== Segment start ==

(** One scope of a round of [_with_descendants]: the children found are added *)
Fixpoint add_children (w : World) (frontier : gset string) (rs : list href)
    (selected : odict string href) (found : gset string) : odict string href * gset string :=
  match rs with
  | [] => (selected, found)
  | r :: rs' =>
      let h := handle_in w r in
      if match h_parent h with Some p => bool_decide (p ∈ frontier) | None => false end
         && negb (od_mem selected (h_execution_id h))
      then add_children w frontier rs' (od_set selected (h_execution_id h) r)
             ({[h_execution_id h]} ∪ found)
      else add_children w frontier rs' selected found
  end.

Fixpoint descend_scopes (frontier : gset string) (scopes : list (string * Z))
    (selected : odict string href) (found : gset string) (w : World)
    : odict string href * gset string * World :=
  match scopes with
  | [] => (selected, found, w)
  | (sid, gen) :: scopes' =>
      let '(rs, w') := select sid None None (Some gen) true w in
      let '(selected', found') := add_children w' frontier rs selected found in
      descend_scopes frontier scopes' selected' found' w'
  end.

(** The rounds of [_with_descendants] *)
Fixpoint descend (fuel : nat) (frontier : gset string) (selected : odict string href) (w : World)
    : odict string href * World :=
  if bool_decide (frontier = ∅) then (selected, w)
  else match fuel with
       | O => (selected, w)
       | S n =>
           let '(selected', found, w') :=
             descend_scopes frontier (scopes_of w selected) selected ∅ w in
           descend n found selected' w'
       end.

(** [{handle.execution_id: handle for handle in handles}] *)
Definition by_execution_id (w : World) (rs : list href) : odict string href :=
  foldl (λ d r, od_set d (h_execution_id (handle_in w r)) r) [] rs.

(** [_with_descendants]; every round but the last finds an execution that was not
    selected *)
Definition with_descendants (rs : list href) : coord (list href) :=
  reg_get (λ w,
    let selected := by_execution_id w rs in
    let '(d, w') := descend (S (length (executions w))) (list_to_set (od_keys selected)) selected w in
    (od_values d, w')).

(** [_requires_direct_cancel] *)
Definition requires_direct_cancel (h : SessionExecutionHandle) : bool :=
  if bool_decide (h_work_kind h = SESSION_MESSAGE) then true else negb (scheduled (h_work_kind h)).

(** The tasks of some handles that are not done, by execution id *)
Definition open_tasks (c : Coord) (rs : list href) : odict string task_ref :=
  foldl (λ d r, match task (handle c r) with
                | Some t => if task_done (co_sched c) t then d
                            else od_set d (h_execution_id (handle c r)) t
                | None => d
                end) [] rs.

(** [_cancel_direct_handles] up to its wait: the tasks it cancelled *)
Definition cancel_direct_begin (rs : list href) (me : task_ref) : coord (odict string task_ref) :=
  c <- py_get ;;
  let tasks := filter (λ kv, kv.2 ≠ me) (open_tasks c rs) in
  py_modify (λ c, with_sched (foldl (λ s t, cancel_task t s) (co_sched c) (od_values tasks)) c) ;;
  py_ret tasks.
Lemma creates_new_execution rec rid k channel team :
  coord_creates uuid parent_id (new_execution rec uuid rid k parent_id channel team).
Proof.
  unfold new_execution. apply creates_after_quiet; [auto with coord|]. intros _.
  apply creates_after_quiet; [auto 10 with coord|]. intros _.
  apply creates_after_quiet; [auto 10 with coord|]. intros parent c Hc Hu Hp.
  rewrite create_execution_eq by done.
  set (c1 := with_registered _ _ c).
  assert (coord_inv c1 ∧ evolves c c1) as [Hc1 He1].
  { by apply with_registered_ok. }
  assert (coord_quiet (upd_record rec (set_rec_state ACTIVE) ;;
    py_ret (next_ref (co_sched c)))) as Hq by auto 10 with coord.
  destruct (Hq c1 Hc1) as (Hc2 & He2 & _). split; [done|by etrans].
Qed.

End creates.

Lemma creates_run_unary_begin uuid sid rid k team w :
  coord_creates uuid None (run_unary_begin sid rid k uuid team w).
Proof.
  unfold run_unary_begin.
  apply creates_after_quiet; [auto with coord|]. intros rec.
  apply creates_after_quiet; [auto with coord|]. intros target.
  apply creates_then_quiet; [apply creates_new_execution|]. auto 10 with coord.
Qed.

Lemma creates_submit_unary uuid sid rid k task :
  coord_creates uuid None (submit_unary sid rid k uuid task).
Proof.
  unfold submit_unary.
  apply creates_after_quiet; [auto with coord|]. intros rec.
  apply creates_after_quiet; [auto with coord|]. intros c0.
  apply creates_after_quiet; [auto with coord|]. intros existing.
  apply creates_after_quiet; [auto with coord|]. intros c1.
  destruct (last existing); [apply creates_quiet; auto 10 with coord|].
  apply creates_then_quiet; [apply creates_new_execution|]. auto 10 with coord.
Qed.

Lemma creates_run_stream_begin uuid parent_id b sid rid k channel team task :
  coord_creates uuid parent_id (run_stream_begin b sid rid k uuid parent_id channel team task).
Proof.
  unfold run_stream_begin. apply creates_after_quiet; [auto with coord|]. intros _.
  apply creates_after_quiet; [auto with coord|]. intros rec.
  apply creates_after_quiet; [auto with coord|]. intros target.
  apply creates_then_quiet; [apply creates_new_execution|]. auto 10 with coord.
Qed.

Lemma hident_handle c r i : hident (cworld c) r = Some i → ident (handle c r) = i.
Proof.
  unfold hident, handle, handle_in, hget. destruct (heap (cworld c) !! r) as [h|]; simpl; [|done].
  by intros [= ->].
Qed.

Lemma creates_deliver_begin rec parent rid uuid me c :
  coord_inv c → uuid_new uuid c → (∃ i, hident (cworld c) parent = Some i) →
  coord_inv (deliver_begin rec parent rid uuid me c).2 ∧
  evolves c (deliver_begin rec parent rid uuid me c).2.
Proof.
  intros Hc Hu [i Hi].
  set (m := r <- new_execution rec uuid rid CONTROL_INPUT
                   (Some (h_execution_id (handle c parent))) "default" None ;;
            c' <- py_get ;;
            let was_waiting := bool_decide (state (handle c' parent) = WAITING_FOR_CONTROL) in
            (if was_waiting then reg_do (resume_waiting parent) else py_ret tt) ;;
            reg_do (hupd r (set_task (Some me))) ;;
            reg_do (mark_running r) ;;
            py_ret (waiting_control_ids (handle c parent), r, was_waiting)).
  assert (deliver_begin rec parent rid uuid me c =
    match m c with
    | (Ret a, c1) => (Ret a, c1)
    | (Exc e, c1) => delivery_finally rec parent (py_raise e) c1
    end) as -> by done.
  assert (coord_creates uuid (Some (h_execution_id (handle c parent))) m) as Hm.
  { subst m. apply creates_then_quiet; [apply creates_new_execution|]. auto 15 with coord. }
  destruct (Hm c Hc Hu) as [Hc1 He1].
  { intros p [= <-]. exists parent, i. split; [done|]. unfold h_execution_id.
    by rewrite (hident_handle _ _ _ Hi). }
  destruct (m c) as [[a|e] c1]; [by split|]. simpl in *.
  assert (coord_quiet (delivery_finally rec parent (py_raise (A := gset string * href * bool) e))) as Hq
    by auto with coord.
  destruct (Hq c1 Hc1) as (Hc2 & He2 & _). split; [done|by etrans].
Qed.

(** ** The scheduler's own steps *)

Definition sched_ok (s s' : Sched) : Prop :=
  world_ok (world s) (world s') ∧ next_ref s ≤ next_ref s'.

#[export] Instance sched_ok_preorder : PreOrder sched_ok.
Proof.
  split; [by split|]. intros s1 s2 s3 [W1 N1] [W2 N2]. split; [by etrans|lia].
Qed.

Lemma sched_ok_same s s' : world s' = world s → next_ref s' = next_ref s → sched_ok s s'.
Proof. intros Hw Hn. split; [by rewrite Hw|lia]. Qed.

Lemma world_ok_env w d now : world_ok w (with_env d now w).
Proof. split; [by apply index_ok_ext|done|]. intros r. by apply keeps_outcome_same. Qed.

Lemma sched_ok_settle f c s : sched_ok s (settle f c s).
Proof.
  destruct (settle_frame f c s) as (? & _ & _ & _ & _ & _ & _ & _ & _ & ?). by apply sched_ok_same.
Qed.

Lemma sched_ok_finish_closing key t s : sched_ok s (finish_closing key t s).
Proof. unfold finish_closing. case_match; [by apply sched_ok_same|done]. Qed.

Lemma sched_ok_finish_task t s : sched_ok s (finish_task t s).
Proof. split; [apply world_ok_env|done]. Qed.

Lemma sched_ok_drain l s : sched_ok s (drain_queued l s).
Proof.
  unfold drain_queued. case_match; [|done].
  match goal with |- context [drain_entries ?q _ _] =>
    destruct (drain_entries_frame q l s) end. by apply sched_ok_same.
Qed.

Lemma sched_ok_finally l s : sched_ok s (proc_finally l s).
Proof.
  unfold proc_finally. destruct (lane_heap s !! l) as [ln|]; [|done]. cbv zeta.
  set (s1 := if is_registered _ _ _ then _ else _).
  transitivity s1; [unfold s1; case_match; [by apply sched_ok_same|done]|].
  transitivity (drain_queued l s1); [apply sched_ok_drain|].
  transitivity (set_point l Returned (drain_queued l s1)); [by apply sched_ok_same|].
  destruct (processor ln); [|done]. etrans; [apply sched_ok_finish_closing|].
  apply sched_ok_finish_task.
Qed.

Lemma sched_ok_set_task r t s : sched_ok s (with_world (hupd r (set_task t) (world s)) s).
Proof. split; [by apply world_ok_hupd|done]. Qed.

Lemma sched_ok_loop q checked l s : sched_ok s (proc_loop q checked l s).
Proof.
  revert checked s. induction q as [|e q IH]; intros checked s; cbn [proc_loop].
  - destruct (lane_heap s !! l); [|done]. case_match; [apply sched_ok_finally|by apply sched_ok_same].
  - destruct (lane_heap s !! l) as [ln|] eqn:Hl; [|done]. case_match; [apply sched_ok_finally|].
    case_match.
    + etrans; [|apply IH]. by apply sched_ok_same.
    + rewrite (started_eq l ln) by done. split; simpl; [by apply world_ok_hupd|lia].
Qed.

Lemma sched_ok_after_task l q c s : sched_ok s (proc_after_task l q c s).
Proof.
  unfold proc_after_task. etrans; [apply (sched_ok_settle (qw_result q) c)|].
  etrans; [|apply sched_ok_loop]. etrans; [apply (sched_ok_set_task (qw_handle q) None)|].
  by apply sched_ok_same.
Qed.

Lemma sched_ok_consume l s : sched_ok s (consume_cancel l s).
Proof. unfold consume_cancel. repeat case_match; try done; by apply sched_ok_same. Qed.

Lemma sched_ok_run l s s' : proc_run l s = Some s' → sched_ok s s'.
Proof.
  unfold proc_run. set (s1 := if proc_cancel_pending s l then _ else _).
  assert (sched_ok s s1) as H1 by (unfold s1; case_match; [apply sched_ok_consume|done]).
  intros Hr. transitivity s1; [exact H1|]. clearbody s1. revert Hr.
  assert (sched_ok s1 (proc_never_ran l s1)) as Hn.
  { unfold proc_never_ran. destruct (lane_heap s1 !! l) as [ln|]; [|done]. cbv zeta.
    transitivity (set_point l Returned s1); [by apply sched_ok_same|].
    destruct (processor ln); [apply sched_ok_finish_task|done]. }
  assert (sched_ok s1 (proc_cancelled l s1)) as Hc.
  { unfold proc_cancelled. repeat case_match; try done; try apply sched_ok_finally.
    apply sched_ok_same; unfold cancel_task; by case_match. }
  destruct (proc_at s1 !! l) as [[| |q t|t|]|]; try done.
  - intros [= <-]. case_match; [done|apply sched_ok_loop].
  - case_match; [by intros [= <-]|]. intros Hr.
    assert (∃ q, s' = proc_loop q true l s1) as [q ->]; [|apply sched_ok_loop].
    destruct (lane_queue s1 l) as [|e q]; [done|]. exists (e :: q). by injection Hr as <-.
  - case_match; [|done]. intros [= <-]. apply sched_ok_after_task.
  - case_match; [|done]. intros [= <-]. apply sched_ok_finally.
Qed.

Lemma sched_ok_coord c s :
  sched_ok (co_sched c) s → coord_inv c →
  coord_inv (with_sched s c) ∧ evolves c (with_sched s c).
Proof.
  intros [Hw Hn] Hc. destruct (with_cworld_ok c (world s) Hw Hc) as (Hc1 & He1 & _).
  destruct (with_sched_ok (with_cworld (world s) c) s) as (Hc2 & He2 & _); [done|done|done|].
  split; [done|by etrans].
Qed.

== Segment end ==

What you will do:
For this task, write out exactly the lines of the entries above, starting at the line with "Proof. split; [apply world_ok_env|done]. Qed." and ending at the line with "[by apply world_ok_hupd|lia].", both included, and no others.

Reply to the task:
Proof. split; [apply world_ok_env|done]. Qed.

Lemma sched_ok_drain l s : sched_ok s (drain_queued l s).
Proof.
  unfold drain_queued. case_match; [|done].
  match goal with |- context [drain_entries ?q _ _] =>
    destruct (drain_entries_frame q l s) end. by apply sched_ok_same.
Qed.

Lemma sched_ok_finally l s : sched_ok s (proc_finally l s).
Proof.
  unfold proc_finally. destruct (lane_heap s !! l) as [ln|]; [|done]. cbv zeta.
  set (s1 := if is_registered _ _ _ then _ else _).
  transitivity s1; [unfold s1; case_match; [by apply sched_ok_same|done]|].
  transitivity (drain_queued l s1); [apply sched_ok_drain|].
  transitivity (set_point l Returned (drain_queued l s1)); [by apply sched_ok_same|].
  destruct (processor ln); [|done]. etrans; [apply sched_ok_finish_closing|].
  apply sched_ok_finish_task.
Qed.

Lemma sched_ok_set_task r t s : sched_ok s (with_world (hupd r (set_task t) (world s)) s).
Proof. split; [by apply world_ok_hupd|done]. Qed.

Lemma sched_ok_loop q checked l s : sched_ok s (proc_loop q checked l s).
Proof.
  revert checked s. induction q as [|e q IH]; intros checked s; cbn [proc_loop].
  - destruct (lane_heap s !! l); [|done]. case_match; [apply sched_ok_finally|by apply sched_ok_same].
  - destruct (lane_heap s !! l) as [ln|] eqn:Hl; [|done]. case_match; [apply sched_ok_finally|].
    case_match.
    + etrans; [|apply IH]. by apply sched_ok_same.
    + rewrite (started_eq l ln) by done. split; simpl; [by apply world_ok_hupd|lia].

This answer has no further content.